Apache Spark-A Brief Overview
What is Apache Spark ?
- Meant for faster Cluster computing framework.
- Spark enables applications in Hadoop clusters to run up to 100 times faster in memory and 10 times faster even when running on disk.
- Enable to write application in Java, Scala or python.
- Big Data Processing framework
- Provide comprehensive, unified framework to manage big data processing requirements with a variety of data sets that are diverse in nature. Eg : Google – 100Pb, eBay – 100Pb,Facebook-600 Tb per day.
- Spark is being adopted by major players like Amazon, eBay, and Yahoo!.
Hadoop and Spark
- Hadoop is one of the big data processing technologies present since 10 years.
- Use linear model to process data.
- Use MapReduce cycle and disk writes to process data hence slow.
- Spark provide InMemory data processing in Cluster.
- Spark holds intermediate results in memory rather than writing them to disk which is very useful especially when you need to work on the same dataset multiple times.
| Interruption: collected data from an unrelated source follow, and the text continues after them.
(* ===== verification/BitsFacts.v ===== *)
(** * Facts on bits, words and bit arrays *)

From Stdlib Require Import ZArith Lia.
From stdpp Require Import base numbers list option tactics.
From S2P Require Import Prelude Bits.
Local Open Scope Z_scope.

(** ** One integer *)

(** How many of the [n] indices from [from] satisfy [f]. *)
Definition count_where (f : Z -> bool) (from n : Z) : Z := Z.of_nat (length (List.filter f (seqZ from n))).

(** [r] is the least index at or above [from] that satisfies [f]. *)
Definition least (f : Z -> bool) (from r : Z) : Prop :=
  from <= r /\ f r = true /\ forall i, from <= i < r -> f i = false.

Lemma count_where_split f from n m :
  0 <= n -> 0 <= m -> count_where f from (n + m) = count_where f from n + count_where f (from + n) m.
Proof. intros. unfold count_where. rewrite seqZ_app, List.filter_app, length_app by done. lia. Qed.

Lemma count_where_step f from : count_where f from 1 = Z.b2z (f from).
Proof. unfold count_where. rewrite seqZ_cons by lia. cbn. by destruct (f from). Qed.

Lemma count_where_ext f g from n :
  (forall i, from <= i < from + n -> f i = g i) -> count_where f from n = count_where g from n.
Proof.
  intros Hfg. unfold count_where. do 2 f_equal. apply List.filter_ext_in. intros i Hi. apply Hfg.
  by apply list_elem_of_In, elem_of_seqZ in Hi.
Qed.

Lemma count_where_false f from n : (forall i, from <= i < from + n -> f i = false) -> count_where f from n = 0.
Proof.
  intros Hf. rewrite (count_where_ext f (fun _ => false)) by done. unfold count_where.
  by induction (seqZ from n).
Qed.

Lemma count_where_range f from n : 0 <= n -> 0 <= count_where f from n <= n.
Proof.
  intros. unfold count_where. pose proof (List.filter_length_le f (seqZ from n)) as Hl. rewrite length_seqZ in Hl. lia.
Qed.

Lemma count_where_full f from n :
  0 <= n -> count_where f from n = n <-> (forall i, from <= i < from + n -> f i = true).
Proof.
  intros Hn. unfold count_where. rewrite <- (Z2Nat.id n) at 2 by done. rewrite <- (length_seqZ from n), Nat2Z.inj_iff.
  split.
  - intros Hl i Hi. apply List.filter_length_forallb in Hl. rewrite List.forallb_forall in Hl.
    apply Hl. by apply list_elem_of_In, elem_of_seqZ.
  - intros Hf. rewrite List.forallb_filter_id; [done|]. apply List.forallb_forall. intros i Hi. apply Hf.
    by apply list_elem_of_In, elem_of_seqZ in Hi.
Qed.

Lemma land_one_testbit v : (Z.land v 1 =? 0) = negb (Z.testbit v 0).
Proof.
  change 1 with (Z.ones 1). rewrite Z.land_ones by lia. change (2 ^ 1) with 2. rewrite <- Z.bit0_mod.
  by destruct (Z.testbit v 0).
Qed.

Lemma shiftr_testbit v j i : 0 <= i -> 0 <= j -> Z.testbit (Z.shiftr v j) i = Z.testbit v (i + j).
Proof. intros. by apply Z.shiftr_spec. Qed.

Lemma testbit_above v n i : 0 <= v < 2 ^ n -> 0 <= n <= i -> Z.testbit v i = false.
Proof.
  intros Hv Hi. destruct (decide (v = 0)) as [->|]; [apply Z.bits_0|]. apply Z.bits_above_log2; [lia|].
  assert (Z.log2 v < n); [|lia]. apply Z.log2_lt_pow2; lia.
Qed.

Lemma bits_below v n : 0 <= n -> 0 <= v -> (forall i, n <= i -> Z.testbit v i = false) -> v < 2 ^ n.
Proof.
  intros Hn Hv Hb. destruct (decide (v = 0)) as [->|]; [apply Z.pow_pos_nonneg; lia|].
  apply Z.log2_lt_pow2; [lia|]. destruct (Z.lt_ge_cases (Z.log2 v) n) as [|Hge]; [done|].
  specialize (Hb _ Hge). rewrite Z.bit_log2 in Hb by lia. done.
Qed.

Lemma nonzero_has_bit v n :
  0 <= n -> 0 <= v < 2 ^ n -> v <> 0 -> exists i, 0 <= i < n /\ Z.testbit v i = true.
Proof.
  intros Hn Hv H0. exists (Z.log2 v). split; [|apply Z.bit_log2; lia].
  pose proof (Z.log2_nonneg v). split; [done|]. apply Z.log2_lt_pow2; lia.
Qed.

Lemma least_unique f from r r' : least f from r -> least f from r' -> r = r'.
Proof.
  intros (Hr & Hf & Hmin) (Hr' & Hf' & Hmin'). destruct (Z.lt_trichotomy r r') as [Hlt|[->|Hlt]]; [|done|].
  - rewrite Hmin' in Hf by lia. done.
  - rewrite Hmin in Hf' by lia. done.
Qed.

(** ** What the intrinsics compute *)

(** [r] is the highest set bit of [v] below [n]. *)
Definition greatest (v n r : Z) : Prop :=
  0 <= r < n /\ Z.testbit v r = true /\ forall i, r < i < n -> Z.testbit v i = false.

(** The documented behaviour of the intrinsics a compiler has.  GCC and Clang:
    the number of 1-bits of the operand; the number of leading 0-bits, from the most
    significant bit on, and of trailing 0-bits, from the least significant bit on,
    both undefined for 0.  MSVC: the position of the first set bit, from the most
    or from the least significant bit on, for an operand that is not 0. *)
Class Intrinsics `{Cc : Bit.Compiler} : Prop := {
  popcount_documented : Bit.use_popcount = true ->
    (forall v, 0 <= v < 2 ^ 32 -> Bit.builtin_popcount v = count_where (Z.testbit v) 0 32) /\
    (forall v, 0 <= v < 2 ^ 64 -> Bit.builtin_popcountll v = count_where (Z.testbit v) 0 64);
  clz_documented : Bit.use_clz = true ->
    (forall v, 0 < v < 2 ^ 32 -> least (fun i => Z.testbit v (31 - i)) 0 (Bit.builtin_clz v)) /\
    (forall v, 0 < v < 2 ^ 64 -> least (fun i => Z.testbit v (63 - i)) 0 (Bit.builtin_clzll v));
  ctz_documented : Bit.use_ctz = true ->
    (forall v, 0 < v < 2 ^ 32 -> least (Z.testbit v) 0 (Bit.builtin_ctz v)) /\
    (forall v, 0 < v < 2 ^ 64 -> least (Z.testbit v) 0 (Bit.builtin_ctzll v));
  scan_reverse_documented : Bit.compiler_msvc = true ->
    (forall v, 0 < v < 2 ^ 32 -> greatest v 32 (Bit.BitScanReverse v)) /\
    (Bit.machine_64 = true -> forall v, 0 < v < 2 ^ 64 -> greatest v 64 (Bit.BitScanReverse64 v));
  scan_forward_documented : Bit.compiler_msvc = true ->
    (forall v, 0 < v < 2 ^ 32 -> least (Z.testbit v) 0 (Bit.BitScanForward v)) /\
    (Bit.machine_64 = true -> forall v, 0 < v < 2 ^ 64 -> least (Z.testbit v) 0 (Bit.BitScanForward64 v))
}.

#[export] Instance portable_intrinsics : Intrinsics (Cc := Bit.portable).
Proof. by split. Qed.

(** The widths a compiler's functions are right at: the 64 bits the templates
    allow, or any width for the loops. *)
Definition no_intrinsics `{Cc : Bit.Compiler} : Prop :=
  Bit.use_popcount = false /\ Bit.use_clz = false /\ Bit.use_ctz = false /\ Bit.compiler_msvc = false.
Definition width_ok `{Cc : Bit.Compiler} (w : Z) : Prop := 1 <= w /\ (w <= 64 \/ no_intrinsics).

Lemma width_ok_64 `{Cc : Bit.Compiler} w : 1 <= w <= 64 -> width_ok w.
Proof. intros Hw. split; [lia|left; lia]. Qed.
Lemma width_ok_32 `{Cc : Bit.Compiler} : width_ok 32.
Proof. by apply width_ok_64. Qed.
Lemma width_ok_portable w : 1 <= w -> width_ok (Cc := Bit.portable) w.
Proof. intros Hw. split; [done|by right]. Qed.
Lemma destroy_sim a p handle :
  rel a p -> settled a ->
  exists p', HandlePool.destroy C gb trivial_destructor handle p =
    Ret (match resolves gb a handle with Some _ => true | None => false end) p' /\
    rel (match resolves gb a handle with Some (i, _) => vacate a i | None => a end) p'.
Proof.
  intros Hr Hset. pose proof (settled_finished a handle Hset) as Hu. destruct (resolves gb a handle) as [[i v]|] eqn:Hres.
  - apply resolves_live in Hres as Hs. apply (destroy_spec C gb HC Hgb a p _ handle i v); [done|done|done|].
    intros p1 Hr1. exists (retire a i v), p1. split; [done|]. split; [done|].
    split; [apply put_stat; by eapply lookup_lt_Some|]. by rewrite (bury_retire a p i v Hr Hs).
  - exists p. split; [|done]. by apply (destroy_stale C gb Hgb a p).
Qed.

Lemma settled_vacate_live a i : settled a -> settled (vacate_live a i).
Proof.
  intros Hset. unfold vacate_live. destruct (astat a !! i) as [[]|]; try done. apply settled_put; [done|by left].
Qed.

Lemma settled_clear a l : settled a -> settled (foldl vacate_live a l).
Proof. revert a. induction l as [|i l IH]; intros a Hset; [done|]. cbn. by apply IH, settled_vacate_live. Qed.

Lemma clear_sim a p :
  rel a p -> settled a ->
  exists p', HandlePool.clear C gb trivial_destructor p = Ret tt p' /\ rel (foldl vacate_live a (seq 0 (Z.to_nat C))) p'.
Proof.
  intros Hr Hset. unfold HandlePool.clear.
  destruct (for_up_inv (fun k p => rel (foldl vacate_live a (seq 0 (Z.to_nat k))) p) (fun i : Z =>
    let! g := HandlePool.generation_at i in
    if negb (Z.land g 1 =? 0) then HandlePool.release C gb trivial_destructor i else ret tt) (Z.to_nat C) 0 p) as (p' & E & Hr').
  - done.
  - intros k p1 Hk Hr1. rewrite Z2Nat.inj_add, Nat.add_1_r by lia. rewrite seq_S, foldl_app. cbn [foldl plus].
    set (a1 := foldl vacate_live a (seq 0 (Z.to_nat k))) in *. set (i := Z.to_nat k) in *. replace k with (Z.of_nat i) by lia.
    destruct (rel_in_range C gb a1 p1 i Hr1 ltac:(lia)) as (s & Hs).
    destruct (rel_lookup C gb a1 p1 i s Hr1 Hs) as (n & c & _ & _ & _ & Hg & _).
    rewrite (bind_Ret _ _ _ _ _ (generation_at_lookup i _ p1 Hg)), gen_of_parity by lia. unfold vacate_live. rewrite Hs.
    destruct (settled_clear a (seq 0 i) Hset i s Hs) as [->|[v ->]]; cbn [occupies Z.b2z negb Z.eqb]; [by exists p1|].
    by apply (vacate_sim a1 p1 _ i v).
  - exists p'. split; [done|]. by rewrite Z.add_0_l, Nat2Z.id in Hr'.
Qed.

Lemma generation_parity_lor x : Z.lor x 1 = x + 1 - Z.land x 1.
Proof. pose proof (Z.add_lor_land x 1). lia. Qed.

Lemma generation_of_sim a p i s k :
  rel a p -> settled a -> astat a !! i = Some s -> acycles a !! i = Some k ->
  HandlePool.generation_of C h gb (Z.of_nat i) p =
    Ret ((match s with Live _ => 2 * k - 1 | _ => 2 * k + 1 end) mod 2 ^ gb) p.
Proof.
  intros Hr Hset Hs Hk. destruct (rel_lookup C gb a p i s Hr Hs) as (k' & c & Hk' & _ & _ & Hg & Hi).
  rewrite Hk in Hk'. injection Hk' as <-. unfold HandlePool.generation_of. zbool. mstep.
  rewrite (bind_Ret _ _ _ _ _ (generation_at_lookup i _ p Hg)), generation_parity_lor, gen_of_parity by lia.
  unfold ret. f_equal. unfold gen_of. destruct (Hset i s Hs) as [->|[v ->]]; cbn [occupies Z.b2z].
  - rewrite Z.sub_0_r. apply Zplus_mod_idemp_l.
  - replace ((2 * k - 1) mod 2 ^ gb + 1 - 1) with ((2 * k - 1) mod 2 ^ gb) by lia. apply Z.mod_mod.
    pose proof (Z.pow_pos_nonneg 2 gb). lia.
Qed.

Lemma live_count_range a p : rel a p -> 0 <= live_count a <= C.
Proof. intros Hr. unfold live_count. pose proof (occupied_range (astat a)) as Hl. rewrite (rel_stat C gb a p Hr) in Hl. lia. Qed.

Lemma read_sim a p handle :
  rel a p -> settled a ->
  read C gb handle p = Ret (snd <$> resolves gb a handle) p /\
  HandlePool.contains C gb handle p = Ret (match resolves gb a handle with Some _ => true | None => false end) p /\
  HandlePool.get_object C gb handle p = Ret (Z.of_nat ∘ fst <$> resolves gb a handle) p.
Proof.
  intros Hr Hset. pose proof (live_index_spec C gb Hgb a p handle Hr (settled_finished a handle Hset)) as E.
  unfold read, HandlePool.get_object, HandlePool.contains.
  destruct (resolves gb a handle) as [[i v]|] eqn:Hres; cbn [fmap option_fmap option_map snd].
  - apply resolves_live in Hres as Hs. destruct (rel_lookup C gb a p i _ Hr Hs) as (_ & c & _ & Hc & Hok & _ & Hi).
    destruct c as [| |v']; try done. cbn in Hok. subst v'.
    rewrite bind_assoc, !(bind_Ret _ _ _ _ _ E). rewrite (proj2 (Z.ltb_lt (Z.of_nat i) C)) by lia. mstep.
    assert (HandlePool.object (Z.of_nat i) p = Ret v p) as Eo by (unfold HandlePool.object; by rewrite Nat2Z.id, Hc).
    by rewrite (bind_Ret _ _ _ _ _ Eo).
  - rewrite bind_assoc, !(bind_Ret _ _ _ _ _ E). zbool. mstep. done.
Qed.

Lemma handle_of_fields i k :
  (i < Z.to_nat C)%nat ->
  Handle.index 16 (handle_of gb i k) = Z.of_nat i /\ Handle.generation 16 gb (handle_of gb i k) = (2 * k - 1) mod 2 ^ gb /\
  Handle.valid 16 gb (handle_of gb i k) = true.
Proof.
  intros Hi. assert (0 <= (2 * k - 1) mod 2 ^ gb < 2 ^ gb) as Hg by (apply Z.mod_pos_bound, Z.pow_pos_nonneg; lia).
  destruct (issued_fields 16 gb ltac:(lia) ltac:(lia) ltac:(lia) (Z.of_nat i) _ ltac:(lia) Hg) as [Ei Eg].
  unfold handle_of, Handle.valid. rewrite Ei, Eg. split_and!; [done|done|]. apply negb_true_iff, Z.eqb_neq. intros E0.
  pose proof (land_one_mod gb Hgb (2 * k - 1)) as Hpar. rewrite E0 in Hpar.
  replace (2 * k - 1) with (1 + 2 * (k - 1)) in Hpar by lia. by rewrite Z.odd_add_mul_2 in Hpar.
Qed.

Lemma emplace_sim a p r :
  rel a p ->
  match aqueue a, h with
  | [], (HARDENING_FAST | HARDENING_DEBUG) => caught (HandlePool.emplace C h gb (constructing r)) p = Trap
  | _, _ => exists p', caught (HandlePool.emplace C h gb (constructing r)) p = Ret (spec_emplace gb a r).1 p' /\
                       rel (spec_emplace gb a r).2 p'
  end.
Proof.
  intros Hr. destruct (try_emplace_sim a p r Hr) as (p' & E & Hr'). unfold caught in *. unfold HandlePool.emplace.
  destruct (aqueue a) as [|i q] eqn:Hq.
  - rewrite (bind_Ret _ _ _ _ _ (try_emplace_full C gb a p _ Hr Hq)). unfold spec_emplace in *. rewrite Hq in *.
    destruct h; [exists p|done|done]. split; [done|]. by rewrite (try_emplace_full C gb a p _ Hr Hq) in E.
  - assert (i < Z.to_nat C)%nat as Hi by (apply (head_in_range C gb a p i Hr); by rewrite Hq).
    assert (exists p', match (let! handle := HandlePool.try_emplace C gb (constructing r) in
        metl_assert h (Handle.valid HandlePool.index_bits gb handle) ;;; ret handle) p with
        | Ret handle p'0 => Ret (RHandle handle) p'0 | Throw p'0 => Ret RThrew p'0 | Trap => Trap | Fault => Fault | Spin => Spin end
        = Ret (spec_emplace gb a r).1 p' /\ rel (spec_emplace gb a r).2 p') as Hgoal; [|by destruct h].
    exists p'. split; [|done]. unfold spec_emplace in *. rewrite Hq in *. unfold bind.
    destruct (HandlePool.try_emplace C gb (constructing r) p) as [hd p1|p1| | |]; try done.
    destruct r as [v|]; [|done]. injection E as -> ->. unfold HandlePool.index_bits.
    rewrite (proj2 (proj2 (handle_of_fields i (cyc a i + 1) Hi))), metl_assert_true. done.
Qed.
- Spark operators perform external operations when data does not fit in memory.
- Provide High level API in Scala, Java and Python to improve developer productivity and consistent architecture model for Big Data processing.
- Till now fastest open source engine for sorting a petabyte.
Spark at Yahoo
- One for personalizing news pages for Web visitorsAnother for running analytics for advertising.
- Another for running analytics for advertising.
- Yahoo has two Spark projects in the works.
- To achieve this Yahoo (a major contributor to Apache Spark) wrote a Spark ML (machine learning) algorithm in Scala.
- With just 30 minutes of training on a large, hundred million record data set, the Scala ML algorithm was ready for business.